(* ===== verification/Darwin.v ===== *)
(** pkg/tcpinfo/tcpinfo_darwin.go: the TCP information of macOS, from the option
    TCP_CONNECTION_INFO. *)

From stdpp Require Import base list strings gmap.
From Stdlib Require Import ZArith Lia.
From S2P Require Import Prelude GoFmt Layout TcpInfo.

Local Open Scope Z_scope.
Local Open Scope go_scope.

Module DarwinRaw.
Record RawInfo := mkRaw {
  State : Z; SendWscale : Z; RecvWscale : Z; xpad1 : Z; Options : Z; Flags : Z; RTO : Z;
  MaxSeg : Z; SendSSThresh : Z; SendCwnd : Z; SendWnd : Z; SendSBBytes : Z; RecvWnd : Z;
  RTTCur : Z; SRTT : Z; RTTVar : Z; TFOFlags : Z; TxPackets : Z; TxBytes : Z;
  TxRetransmitBytes : Z; RxPackets : Z; RxBytes : Z; RxOutOfOrderBytes : Z;
  TxRetransmitPackets : Z
}.

Definition sizes : list nat := [
  1; 1; 1; 1; 4; 4; 4; 4; 4; 4; 4; 4; 4; 4; 4; 4; 4; 8; 8; 8; 8; 8; 8; 8]%nat.

Definition fields (r : RawInfo) : list Z := [
  State r; SendWscale r; RecvWscale r; xpad1 r; Options r; Flags r; RTO r; MaxSeg r;
  SendSSThresh r; SendCwnd r; SendWnd r; SendSBBytes r; RecvWnd r; RTTCur r; SRTT r;
  RTTVar r; TFOFlags r; TxPackets r; TxBytes r; TxRetransmitBytes r; RxPackets r; RxBytes r;
  RxOutOfOrderBytes r; TxRetransmitPackets r].

Definition of_fields (f : nat -> Z) : RawInfo :=
  mkRaw
    (f 0%nat) (f 1%nat) (f 2%nat) (f 3%nat) (f 4%nat) (f 5%nat) (f 6%nat) (f 7%nat) (f 8%nat)
    (f 9%nat) (f 10%nat) (f 11%nat) (f 12%nat) (f 13%nat) (f 14%nat) (f 15%nat) (f 16%nat)
    (f 17%nat) (f 18%nat) (f 19%nat) (f 20%nat) (f 21%nat) (f 22%nat) (f 23%nat).

(** The struct stored at [mem]. *)
Definition decode (maxAlign : nat) (be : bool) (mem : list Z) : RawInfo :=
  of_fields (field_at maxAlign be sizes mem).
End DarwinRaw.

Module Darwin.
Record SysInfo := mkSysInfo {
  State : Z;
  StateName : string;
  TxWindowScale : Z;
  RxWindowScale : Z;
  TxOptions : slice Option;
  RxOptions : slice Option;
  Flags : string;
  RTO : Z;
  MaxSeg : Z;
  TxSSThreshold : Z;
  TxCWindow : Z;
  TxWindow : Z;
  TxSendBufferBytes : Z;
  RxWindow : Z;
  RTTCur : Z;
  SRTT : Z;
  RTTVar : Z;
  TFOFlags : Z;
  TxPackets : Z;
  TxBytes : Z;
  TxRetransmitBytes : Z;
  RxPackets : Z;
  RxBytes : Z;
  RxOutOfOrderBytes : Z;
  TxRetransmitPackets : Z
}.

Definition SysInfo_eta (s : SysInfo) : SysInfo :=
  mkSysInfo
    (State s) (StateName s) (TxWindowScale s) (RxWindowScale s) (TxOptions s) (RxOptions s)
    (Flags s) (RTO s) (MaxSeg s) (TxSSThreshold s) (TxCWindow s) (TxWindow s)
    (TxSendBufferBytes s) (RxWindow s) (RTTCur s) (SRTT s) (RTTVar s) (TFOFlags s)
    (TxPackets s) (TxBytes s) (TxRetransmitBytes s) (RxPackets s) (RxBytes s)
    (RxOutOfOrderBytes s) (TxRetransmitPackets s).
#[global] Instance set_dTxOptions : Setter TxOptions := ltac:(setter SysInfo_eta TxOptions).
#[global] Instance set_dRxOptions : Setter RxOptions := ltac:(setter SysInfo_eta RxOptions).

Definition Clone (s : SysInfo) : SysInfo :=
  s <| TxOptions := cloneOptions (TxOptions s) |> <| RxOptions := cloneOptions (RxOptions s) |>.

Definition ToMap (s : SysInfo) : gmap string any := list_to_map [
    ("state", AString (StateName s));
    ("txWindowScale", AUint8 (TxWindowScale s));
    ("rxWindowScale", AUint8 (RxWindowScale s));
    ("txOptions", AOptions (TxOptions s));
    ("rxOptions", AOptions (RxOptions s));
    ("flags", AString (Flags s));
    ("rto", ADuration (RTO s));
    ("mss", AUint32 (MaxSeg s));
    ("txSSThreshold", AUint32 (TxSSThreshold s));
    ("txCWindowBytes", AUint32 (TxCWindow s));
    ("txWindow", AUint32 (TxWindow s));
    ("txSendBufferBytes", AUint32 (TxSendBufferBytes s));
    ("rxWindow", AUint32 (RxWindow s));
    ("rttCur", ADuration (RTTCur s));
    ("rttSmoothed", ADuration (SRTT s));
    ("rttVar", ADuration (RTTVar s));
    ("tfoFlags", AUint32 (TFOFlags s));
    ("txPackets", AUint64 (TxPackets s));
    ("txBytes", AUint64 (TxBytes s));
    ("txRetransmitBytes", AUint64 (TxRetransmitBytes s));
    ("rxPackets", AUint64 (RxPackets s));
    ("rxBytes", AUint64 (RxBytes s));
    ("rxOutOfOrderBytes", AUint64 (RxOutOfOrderBytes s));
    ("txRetransmitPackets", AUint64 (TxRetransmitPackets s)) ]%string.

(** [time.Millisecond] *)
Definition timeFieldMultiplier : Z := 1000000.

Definition TCPS_CLOSED : Z := 0.
Definition TCPS_LISTEN : Z := 1.
Definition TCPS_SYN_SENT : Z := 2.
Definition TCPS_SYN_RECEIVED : Z := 3.
Definition TCPS_ESTABLISHED : Z := 4.
Definition TCPS_CLOSE_WAIT : Z := 5.
Definition TCPS_FIN_WAIT_1 : Z := 6.
Definition TCPS_CLOSING : Z := 7.
Definition TCPS_LAST_ACK : Z := 8.
Definition TCPS_FIN_WAIT_2 : Z := 9.
Definition TCPS_TIME_WAIT : Z := 10.

Definition tcpStateMap : gmap Z string := list_to_map [
    (TCPS_ESTABLISHED, "ESTABLISHED");
    (TCPS_SYN_SENT, "SYN_SENT");
    (TCPS_SYN_RECEIVED, "SYN_RECV");
    (TCPS_FIN_WAIT_1, "FIN_WAIT1");
    (TCPS_FIN_WAIT_2, "FIN_WAIT2");
    (TCPS_TIME_WAIT, "TIME_WAIT");
    (TCPS_CLOSED, "CLOSE");
    (TCPS_CLOSE_WAIT, "CLOSE_WAIT");
    (TCPS_LAST_ACK, "LAST_ACK");
    (TCPS_LISTEN, "LISTEN");
    (TCPS_CLOSING, "CLOSING") ]%string.

Definition SysFlagLossRecovery : Z := 0x1.
Definition SysFlagReorderingDetected : Z := 0x2.

Definition tcpFlagsMap : gmap Z string := list_to_map [
    (SysFlagLossRecovery, "LOSS_RECOVERY");
    (SysFlagReorderingDetected, "REORDERING_DETECTED") ]%string.

Definition tcpFlags : list Z := [SysFlagLossRecovery; SysFlagReorderingDetected].

Definition tcpInfoTCPFlagsString (options : Z) : string :=
  let opts := fold_left (fun opts flag =>
      if Z.land options flag =? 0 then opts
      else append opts [default ""%string (tcpFlagsMap !! flag)]) tcpFlags None in
  strings_Join (elems opts) ",".

Definition TCPCI_OPT_TIMESTAMPS : Z := 0x1.
Definition TCPCI_OPT_SACK : Z := 0x2.
Definition TCPCI_OPT_WSCALE : Z := 0x4.
Definition TCPCI_OPT_ECN : Z := 0x8.

Definition tcpOptionsMap : gmap Z string := list_to_map [
    (TCPCI_OPT_TIMESTAMPS, "Timestamps");
    (TCPCI_OPT_SACK, "SACK");
    (TCPCI_OPT_WSCALE, "WindowScale");
    (TCPCI_OPT_ECN, "ECN") ]%string.

Definition tcpOptions : list Z :=
  [TCPCI_OPT_TIMESTAMPS; TCPCI_OPT_SACK; TCPCI_OPT_WSCALE; TCPCI_OPT_ECN].

Definition optionName (flag : Z) : string := default ""%string (tcpOptionsMap !! flag).

(** One iteration of the loop over [tcpOptions]; the state is [TxOptions] and
    [RxOptions]. *)
Definition unpackOption (packed : DarwinRaw.RawInfo) (acc : slice Option * slice Option)
    (flag : Z) : slice Option * slice Option :=
  if Z.land (DarwinRaw.Options packed) flag =? 0 then acc
  else if bool_decide (flag ∈ [TCPCI_OPT_SACK; TCPCI_OPT_ECN; TCPCI_OPT_TIMESTAMPS])
  then (append acc.1 [mkOption (optionName flag) 0], append acc.2 [mkOption (optionName flag) 0])
  else if flag =? TCPCI_OPT_WSCALE
  then (append acc.1 [mkOption (optionName flag) (uint64 (DarwinRaw.SendWscale packed))],
        append acc.2 [mkOption (optionName flag) (uint64 (DarwinRaw.RecvWscale packed))])
  else acc.

(** [TxOptions] starts as an empty slice, [RxOptions] as nil. *)
Definition unpackOptions (packed : DarwinRaw.RawInfo) : slice Option * slice Option :=
  fold_left (unpackOption packed) tcpOptions (Some [], None).

Definition Unpack (packed : DarwinRaw.RawInfo) : SysInfo := {|
    State := DarwinRaw.State packed;
    StateName := default ""%string (tcpStateMap !! DarwinRaw.State packed);
    TxWindowScale := DarwinRaw.SendWscale packed;
    RxWindowScale := DarwinRaw.RecvWscale packed;
    TxOptions := (unpackOptions packed).1;
    RxOptions := (unpackOptions packed).2;
    Flags := tcpInfoTCPFlagsString (DarwinRaw.Flags packed);
    RTO := int64 (DarwinRaw.RTO packed) *i64 timeFieldMultiplier;
    MaxSeg := DarwinRaw.MaxSeg packed;
    TxSSThreshold := DarwinRaw.SendSSThresh packed;
    TxCWindow := DarwinRaw.SendCwnd packed;
    TxWindow := DarwinRaw.SendWnd packed;
    TxSendBufferBytes := DarwinRaw.SendSBBytes packed;
    RxWindow := DarwinRaw.RecvWnd packed;
    RTTCur := int64 (DarwinRaw.RTTCur packed) *i64 timeFieldMultiplier;
    SRTT := int64 (DarwinRaw.SRTT packed) *i64 timeFieldMultiplier;
    RTTVar := int64 (DarwinRaw.RTTVar packed) *i64 timeFieldMultiplier;
    TFOFlags := DarwinRaw.TFOFlags packed;
    TxPackets := DarwinRaw.TxPackets packed;
    TxBytes := DarwinRaw.TxBytes packed;
    TxRetransmitBytes := DarwinRaw.TxRetransmitBytes packed;
    RxPackets := DarwinRaw.RxPackets packed;
    RxBytes := DarwinRaw.RxBytes packed;
    RxOutOfOrderBytes := DarwinRaw.RxOutOfOrderBytes packed;
    TxRetransmitPackets := DarwinRaw.TxRetransmitPackets packed
  |}.

Definition ToInfo (s : SysInfo) : Info SysInfo := {|
    TcpInfo.State := StateName s;
    TcpInfo.TxOptions := TxOptions s;
    TcpInfo.RxOptions := RxOptions s;
    TcpInfo.TxMSS := uint64 (MaxSeg s);
    TcpInfo.RxMSS := uint64 (MaxSeg s);
    TcpInfo.RTT := SRTT s;
    TcpInfo.RTTVar := RTTVar s;
    TcpInfo.RTO := RTO s;
    TcpInfo.ATO := 0;
    TcpInfo.LastTxAt := 0;
    TcpInfo.LastRxAt := 0;
    TcpInfo.LastTxAckAt := 0;
    TcpInfo.LastRxAckAt := 0;
    TcpInfo.RxWindow := uint64 (RxWindow s);
    TcpInfo.TxSSThreshold := uint64 (TxSSThreshold s);
    TcpInfo.RxSSThreshold := 0;
    TcpInfo.TxWindowBytes := uint64 (TxCWindow s);
    TcpInfo.TxWindowSegs := uint64 (TxWindow s);
    TcpInfo.Retransmits := TxRetransmitPackets s;
    TcpInfo.Sys := Some s
  |}.

Section get.
(** [getsockopt fd level opt len] as on Linux; [TCP_CONNECTION_INFO] is a
    constant of golang.org/x/sys/unix, [Errno] converts a [syscall.Errno]. *)
Context (maxAlign : nat) (be : bool).
Context (getsockopt : Z -> Z -> Z -> Z -> list Z + Z) (Errno : Z -> error).
Context (TCP_CONNECTION_INFO : Z).

Definition IPPROTO_TCP : Z := 6.

(** The errno values of macOS. *)
Definition EAGAIN : error := Errno 35.
Definition EINVAL : error := Errno 22.
Definition ENOENT : error := Errno 2.

Definition GetTCPInfo (fds : Z) : option SysInfo * option error :=
  let size := structSize maxAlign DarwinRaw.sizes in
  match getsockopt fds IPPROTO_TCP TCP_CONNECTION_INFO (uint32 (Z.of_nat size)) with
  | inr errno =>
      if errno =? 35 then (None, Some EAGAIN)
      else if errno =? 22 then (None, Some EINVAL)
      else if errno =? 2 then (None, Some ENOENT)
      else (None, Some (Errno errno))
  | inl bs => (Some (Unpack (DarwinRaw.decode maxAlign be (stored_in size bs))), None)
  end.
End get.

Definition Supported : bool := true.

Definition Warnings (s : SysInfo) : list string :=
  warn "retransmitBytes" (TxRetransmitBytes s)
  ++ warn "retransmitPackets" (TxRetransmitPackets s)
  ++ warn "outOfOrderBytes" (RxOutOfOrderBytes s).
End Darwin.

#[export] Instance Darwin_Platform : Platform Darwin.SysInfo := {|
  sys_Clone := Darwin.Clone;
  sys_ToInfo := Darwin.ToInfo;
  sys_Warnings := Darwin.Warnings;
  sys_ToMap := Darwin.ToMap;
  TcpInfo.Supported := Darwin.Supported
|}.

#[export] Instance Darwin_Laws : PlatformLaws Darwin.SysInfo.
Proof. split; intros s; [done|]. simpl. unfold Darwin.ToMap. solve_map_eqv. Qed.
------
* _Problem requirements_
Retype exactly the span of lines from the one with "AUint64 (RxBytes s));" through the one with "Definition SysFlagReorderingDetected : Z"; include both ends and omit the rest of the material.

* _Expected answer_
    ("rxBytes", AUint64 (RxBytes s));
    ("rxOutOfOrderBytes", AUint64 (RxOutOfOrderBytes s));
    ("txRetransmitPackets", AUint64 (TxRetransmitPackets s)) ]%string.

(** [time.Millisecond] *)
Definition timeFieldMultiplier : Z := 1000000.

Definition TCPS_CLOSED : Z := 0.
Definition TCPS_LISTEN : Z := 1.
Definition TCPS_SYN_SENT : Z := 2.
Definition TCPS_SYN_RECEIVED : Z := 3.
Definition TCPS_ESTABLISHED : Z := 4.
Definition TCPS_CLOSE_WAIT : Z := 5.
Definition TCPS_FIN_WAIT_1 : Z := 6.
Definition TCPS_CLOSING : Z := 7.
Definition TCPS_LAST_ACK : Z := 8.
Definition TCPS_FIN_WAIT_2 : Z := 9.
Definition TCPS_TIME_WAIT : Z := 10.

Definition tcpStateMap : gmap Z string := list_to_map [
    (TCPS_ESTABLISHED, "ESTABLISHED");
    (TCPS_SYN_SENT, "SYN_SENT");
    (TCPS_SYN_RECEIVED, "SYN_RECV");
    (TCPS_FIN_WAIT_1, "FIN_WAIT1");
    (TCPS_FIN_WAIT_2, "FIN_WAIT2");
    (TCPS_TIME_WAIT, "TIME_WAIT");
    (TCPS_CLOSED, "CLOSE");
    (TCPS_CLOSE_WAIT, "CLOSE_WAIT");
    (TCPS_LAST_ACK, "LAST_ACK");
    (TCPS_LISTEN, "LISTEN");
    (TCPS_CLOSING, "CLOSING") ]%string.

Definition SysFlagLossRecovery : Z := 0x1.
Definition SysFlagReorderingDetected : Z := 0x2.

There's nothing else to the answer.